My adopted parents were very loving and caring; I owe them so much, who knows what sort of life would have been ahead of me had I lived all my childhood in care.
The town that I grew up in was predominantly white, so as a black kid, I was certainly a bit of a novelty. It was a happy childhood, I enjoyed being different from other kids and I think that it moulded my character.
When did you begin to have the desire to see your father or at least your father’s relatives in Nigeria?
It would have been at the time of the birth of my firstborn in 1993. I realised that this is the first person that I had a blood connection with, thus the urge to know who my parents were became more important to me. I realised that my children would, at some point, want to know their background, so I started my search.
What steps have you taken towards achieving this goal?
I have searched for my father by writing to various universities/colleges where he might have studied whilst in the UK, without success.

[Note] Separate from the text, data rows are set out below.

(** The bytes of the image that [build_image] returns: the bootblock,
    the kernel and its padding, with four bytes replaced at offset 2. *)
Lemma build_image_bytes (boot_data kernel_data : list Segment)
    (img : list Z) :
  parsed boot_data -> parsed kernel_data ->
  build_image boot_data kernel_data = Some img ->
  let os_size := (memory_size kernel_data + 511) / 512 in
  let pad := Z.to_nat (512 * os_size - memory_size kernel_data) in
  let file :=
    contents boot_data ++ contents kernel_data ++ repeat 0 pad in
  length (contents boot_data) = 512%nat
  /\ 0 < memory_size kernel_data
  /\ img = firstn 2 file ++ int_bytes os_size ++ skipn 6 file.
Proof.
  intros Hb Hk H os_size pad file. unfold build_image in H.
  destruct (_ && _) eqn:Hc; [|discriminate].
  rewrite !andb_true_iff in Hc. destruct Hc as [[[_ _] Hbs] Hks].
  apply Z.eqb_eq in Hbs. apply Z.gtb_lt in Hks.
  assert (Hlen : length (contents boot_data) = 512%nat).
  { rewrite (memory_size_contents _ Hb) in Hbs. lia. }
  split; [exact Hlen|]. split; [exact Hks|].
  injection H as <-.
  rewrite os_size_rounds_up by lia. fold os_size.
  rewrite (write_segments_at_end boot_data) by (assumption || reflexivity).
  cbn [bytes fpos app].
  rewrite (write_segments_at_end kernel_data)
    by (try assumption; cbn [bytes fpos];
        rewrite (memory_size_contents _ Hb); lia).
  cbn [bytes fpos app].
  set (f2 := mk_file _ _).
  assert (Hf2 : fpos f2 = Z.of_nat (length (bytes f2))).
  { unfold f2. cbn [bytes fpos]. rewrite length_app.
    rewrite (memory_size_contents _ Hb), (memory_size_contents _ Hk). lia. }
  assert (Hfile : bytes (if negb (Z.rem (memory_size kernel_data) SECTOR_SIZE =? 0)
                         then fwrite (repeat 0 512)
                                (SECTOR_SIZE - Z.rem (memory_size kernel_data) SECTOR_SIZE) f2
                         else f2) = file).
  { unfold file, pad, os_size, SECTOR_SIZE.
    rewrite Z.rem_mod_nonneg by lia.
    pose proof (Z.div_mod (memory_size kernel_data) 512 ltac:(lia)) as Hd.
    pose proof (Z.mod_pos_bound (memory_size kernel_data) 512 ltac:(lia)) as Hm.
    destruct (Z.eqb_spec (memory_size kernel_data mod 512) 0) as [H0|H0];
      cbn [negb].
    - replace ((memory_size kernel_data + 511) / 512)
        with (memory_size kernel_data / 512)
        by (apply Z.div_unique with 511; lia).
      replace (512 * (memory_size kernel_data / 512) - memory_size kernel_data)
        with 0 by lia.
      unfold f2. cbn [bytes]. simpl. rewrite app_nil_r. reflexivity.
    - rewrite fwrite_prefix_at_end by exact Hf2.
      replace ((memory_size kernel_data + 511) / 512)
        with (memory_size kernel_data / 512 + 1)
        by (apply Z.div_unique with (memory_size kernel_data mod 512 - 1); lia).
      replace (512 * (memory_size kernel_data / 512 + 1) - memory_size kernel_data)
        with (512 - memory_size kernel_data mod 512) by lia.
      unfold f2. cbn [bytes]. rewrite <- app_assoc. do 2 f_equal.
      apply firstn_repeat_le. lia. }
  set (f3 := if negb _ then _ else _) in *.
  unfold fseek, fwrite. cbn [bytes fpos]. rewrite Hfile.
  reflexivity.
Qed.

(** C8, as stated, fails: the kernel length is written as a four-byte
    [int]; bytes 4 and 5 of the bootblock are overwritten as well. *)
Lemma build_image_overwrites_byte_4 :
  parsed nop_boot /\ parsed tiny_kernel
  /\ match build_image nop_boot tiny_kernel with
     | Some img =>
         load (contents nop_boot) 4 = 0x90 /\ load img 4 = 0
         /\ load (contents nop_boot) 5 = 0x90 /\ load img 5 = 0
     | None => False
     end.
Proof.
  split; [repeat constructor|]. split; [repeat constructor|].
  vm_compute. repeat split.
Qed.
Lemma init_loop_built env l : NoDup l.*1 → ∀ s p s' p' n d,
  forEach (init_destination env) l (s, p) = Some (s', p') → (n, d) ∈ l →
  (∀ u, unitsByName s !! n = Some u → hash u ≠ getHash n (resolve env d)) →
  OnlyTokens (resolve env d) ≠ [] → Create_fails env n (resolve env d) = false →
  ∃ sm, unitsByName s' !! n = Some (new_unit env n d sm) ∧
    ∀ T, T ∈ OnlyTokens (resolve env d) → Staged d = false →
      lookup2 (newIDs p') T n = Some true ∧
      (Mode d ≠ StreamMode →
       lookup2 (newStorages p') T n = Some (storage (new_unit env n d sm))) ∧
      (Mode d = StreamMode → T ≠ n →
       lookup2 (newConsumers p') T n =
         Some (QueueConsumer (eventQueue (new_unit env n d sm)))).
Proof.
  induction l as [|[n0 d0] l IH]; intros Hnd s p s' p' n d Hr Hin Hcond Hne Hf;
    cbn [forEach] in Hr.
  - by apply elem_of_nil in Hin.
  - rewrite fmap_cons in Hnd. apply NoDup_cons in Hnd as [Hn0 Hnd]. cbn [fst] in Hn0.
    destruct (init_destination env (n0, d0) (s, p)) as [[s1 p1]|] eqn:E1; [|done].
    cbn [mbind option_bind] in Hr.
    apply elem_of_cons in Hin as [[= -> ->]|Hin].
    + destruct (init_destination_built _ _ _ _ _ _ _ E1 Hcond Hne Hf) as (U1 & P1).
      destruct (init_loop_other _ _ _ _ _ _ n0 Hr Hn0) as (U2 & P2).
      exists s. split; [congruence|]. intros T HT Hs.
      destruct (P1 T HT Hs) as (A1 & B1 & C1). destruct (P2 T) as (A2 & B2 & C2).
      split_and!.
      * congruence.
      * intros Hm. rewrite B2. by apply B1.
      * intros Hm HTn. rewrite C2 by done. by apply C1.
    + assert (n ≠ n0) as Hnn.
      { intros ->. apply Hn0. apply list_elem_of_fmap. by exists (n0, d). }
      destruct (init_destination_other _ _ _ _ _ _ _ n E1 Hnn) as (U1 & _).
      apply (IH Hnd _ _ _ _ n d Hr Hin); [|done|done].
      intros u. rewrite U1. apply Hcond.
Qed.

Lemma publish_maps p s :
  unitsByName (publish p s) = unitsByName s ∧
  consumersByTokenID (publish p s) = AddAll (newConsumers p) (consumersByTokenID s) ∧
  storagesByTokenID (publish p s) = AddAll (newStorages p) (storagesByTokenID s) ∧
  destinationsIDByTokenID (publish p s) = AddAll (newIDs p) (destinationsIDByTokenID s).
Proof. unfold publish. primg. done. Qed.
(** * Smart Attendance Tracker: attendance ledger and low-attendance alerts

    A shallow embedding of the attendance-relevant code of the repository:

    - [Legacy]: the single-file sqlite3 application, [app.py], over the
      schema of [database.py];
    - [Orm]: the SQLAlchemy application, [models.py], [services.py] and
      [routes/faculty.py].

    Tables are lists of rows in insertion order.  Identifiers and counts are
    Python integers ([Z]); calendar dates are proleptic ordinals
    ([date.toordinal()], so that ISO-8601 text and [date] objects order the
    same way); statuses are the stored strings.  Python's true division
    yields a float, modelled by an exact rational ([Q]): the comparisons of
    a percentage with [0] and with [75] come out as they do on IEEE doubles
    for every row count a table can hold.
    The surrogate [id] of an attendance row and its [remarks]/timestamp
    columns are read by none of the modelled operations and are left out.
    HTTP form fields arrive already parsed ([int(...)],
    [date.fromisoformat(...)]); session and role checks are outside. *)

From Stdlib Require Import ZArith QArith List String Bool Lia.
Import ListNotations.
Local Open Scope Z_scope.

(** ** Python numbers *)

(** [0] (an [int]) and [0.0] (a [float]) are different objects that compare
    equal; both constructors are kept so that the two can be told apart
    where the source could. *)
Inductive pynum : Type :=
| PyInt (z : Z)
| PyFloat (q : Q).

Definition num_val (n : pynum) : Q :=
  match n with
  | PyInt z => inject_Z z
  | PyFloat q => q
  end.
Lemma signer_count_fails_before_open_witness :
  exists msg,
    (runRun (with_signers (["a.pem"; "b.pem"], [])) demo_ro ["make"]
       (start [])).1 = Return (Some (errorString msg))
    /\ msg = "only one signer is supported".
Proof.
  destruct (signer_count_fails_before_open
              (with_signers (["a.pem"; "b.pem"], [])) demo_ro ["make"] []
              ["a.pem"; "b.pem"] [])
    as (msg & Hr & _ & Hmany & _).
  - reflexivity.
  - simpl. lia.
  - exists msg. split; [exact Hr|]. apply Hmany; [reflexivity | simpl; lia].
Defined.

(** C5, as stated, fails: with zero loadable signers and a load error, the
    pipeline does not return the no-signer error. *)
Lemma no_signer_error_counterexample :
  let env := with_signers ([], key_errors) in
  length (loadSigners env (KeyOptions demo_ro)).1 = 0
  /\ (runRun env demo_ro ["make"] (start [])).1
     = Return (Some (errorString "failed to load signers"))
  /\ (runRun env demo_ro ["make"] (start [])).1
     <> Return (Some (errorString "no signers found")).
Proof. split_and!; [reflexivity | reflexivity | discriminate]. Qed.

(** ** The order of the attestor list *)

(** C1, as amended: When every requested pluggable attestor resolves,
    the builder answers the list product, material, then command-run if
    and only if the argument list is non-empty, then the pluggable
    attestors in configuration order, with or without arguments. *)
Theorem attestor_list_order env ro args w :
  Forall (fun name => is_Some (registry env name)) (Attestations ro) ->
  exists l w',
    build_attestors env ro args w = (Next l, w')
    /\ Type_of <$> l
       = Some <$> [product_Type; material_Type]
                  ++ match args with [] => [] | _ => [commandrun_Type] end
                  ++ omap (registry env) (Attestations ro).
Proof.
  intros Hall.
  destruct (build_attestors_resolved env ro args w Hall) as (l & w' & Hrun).
  exists l, w'. split; [done|].
  rewrite (build_attestors_types _ _ _ _ _ _ Hrun). unfold built_types.
  by destruct args.
Qed.

Lemma attestor_list_order_witness :
  exists l w',
    build_attestors demo_env demo_ro ["make"; "all"] (start []) = (Next l, w')
    /\ Type_of <$> l
       = [Some product_Type; Some material_Type; Some commandrun_Type; Some git_Type].
Proof.
  destruct (attestor_list_order demo_env demo_ro ["make"; "all"] (start []))
    as (l & w' & Hrun & Hty).
  - apply (bool_decide_unpack _). vm_compute. reflexivity.
  - exists l, w'. split; [exact Hrun | exact Hty].
Defined.
(** C3, amended.  For a request whose body is a JSON object and whose
    amount, when present, is a value that [int()] converts or rejects
    with [ValueError], the credit answers 400 exactly when [amount] or
    [description] is missing, the amount does not parse as an integer,
    or the parsed amount is at most 0; an empty description is not a
    validation error.  On every validation error the store is the same
    before and after. *)
Theorem earn_kones_validation_error :
  forall (current_user : User.t) (request : Request) (now : Z) (db : Db)
         (d : list (string * json)),
    get_json request = JObj d ->
    (forall v, Json.get "amount" d = Some v ->
               Json.int v = Py.ValueError \/ exists n, Json.int v = Py.Ok n) ->
    let r := earn_kones current_user request now db in
    (status_code (fst r) = 400 <->
       (Json.get "amount" d = None
        \/ Json.get "description" d = None
        \/ exists v, Json.get "amount" d = Some v
                     /\ (Json.int v = Py.ValueError
                         \/ exists n, Json.int v = Py.Ok n /\ n <= 0)))
    /\ (status_code (fst r) = 400 -> snd r = db).
Proof.
  intros current_user request now db d Hbody Htyped r.
  split.
  2:{ intros H. apply SecuredSpec.earn_kones_frame. fold r. lia. }
  subst r. rewrite (SecuredSpec.earn_kones_object _ _ _ _ d Hbody).
  destruct (Json.get "amount" d) as [v|] eqn:Ha.
  2:{ split; [intros _; now left | reflexivity]. }
  destruct (Json.get "description" d) as [description|] eqn:Hd.
  2:{ split; [intros _; right; now left | reflexivity]. }
  destruct (Htyped v eq_refl) as [Hv | [n Hv]]; rewrite Hv.
  - split; [intros _ | reflexivity].
    right; right. exists v. split; [reflexivity | now left].
  - destruct (Z.leb_spec n 0) as [Hle | Hgt].
    + split; [intros _ | reflexivity].
      right; right. exists v. split; [reflexivity|].
      right. exists n. split; [exact Hv | exact Hle].
    + destruct (SecuredSpec.credit_sequential (User.auth_uid current_user)
                  n description now db) as [[_ H] | [_ H]].
      * split.
        -- intros H400. rewrite H in H400. discriminate.
        -- intros [Hn | [Hn | [v' [[= <-] [Hv' | [n' [Hv' Hle]]]]]]];
             try discriminate; rewrite Hv in Hv'; [discriminate|].
           injection Hv' as <-. lia.
      * rewrite H. cbn [fst status_code]. split; [discriminate|].
        intros [Hn | [Hn | [v' [[= <-] [Hv' | [n' [Hv' Hle]]]]]]];
          try discriminate; rewrite Hv in Hv'; [discriminate|].
        injection Hv' as <-. lia.
Qed.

I also wrote to the Nigerian High Commission in London and the Nigerian Institute of Architects in Lagos, but neither organisation responded.
Why is connecting with your Nigerian roots important to you?
I would like to know about my Nigerian heritage and in particular, my paternal family.
What will you do, the day you see your father or meet his people?
I really cannot answer this, but I suspect that it will be very emotional.
You must have got some information about Nigeria; what is the most striking thing you have heard or read about Nigeria?
My knowledge of Nigeria is shamefully shallow.
If you come to Nigeria, besides your father or his relatives, what other things will you be looking forward to seeing?
It would be good to trace my ancestors and how they lived.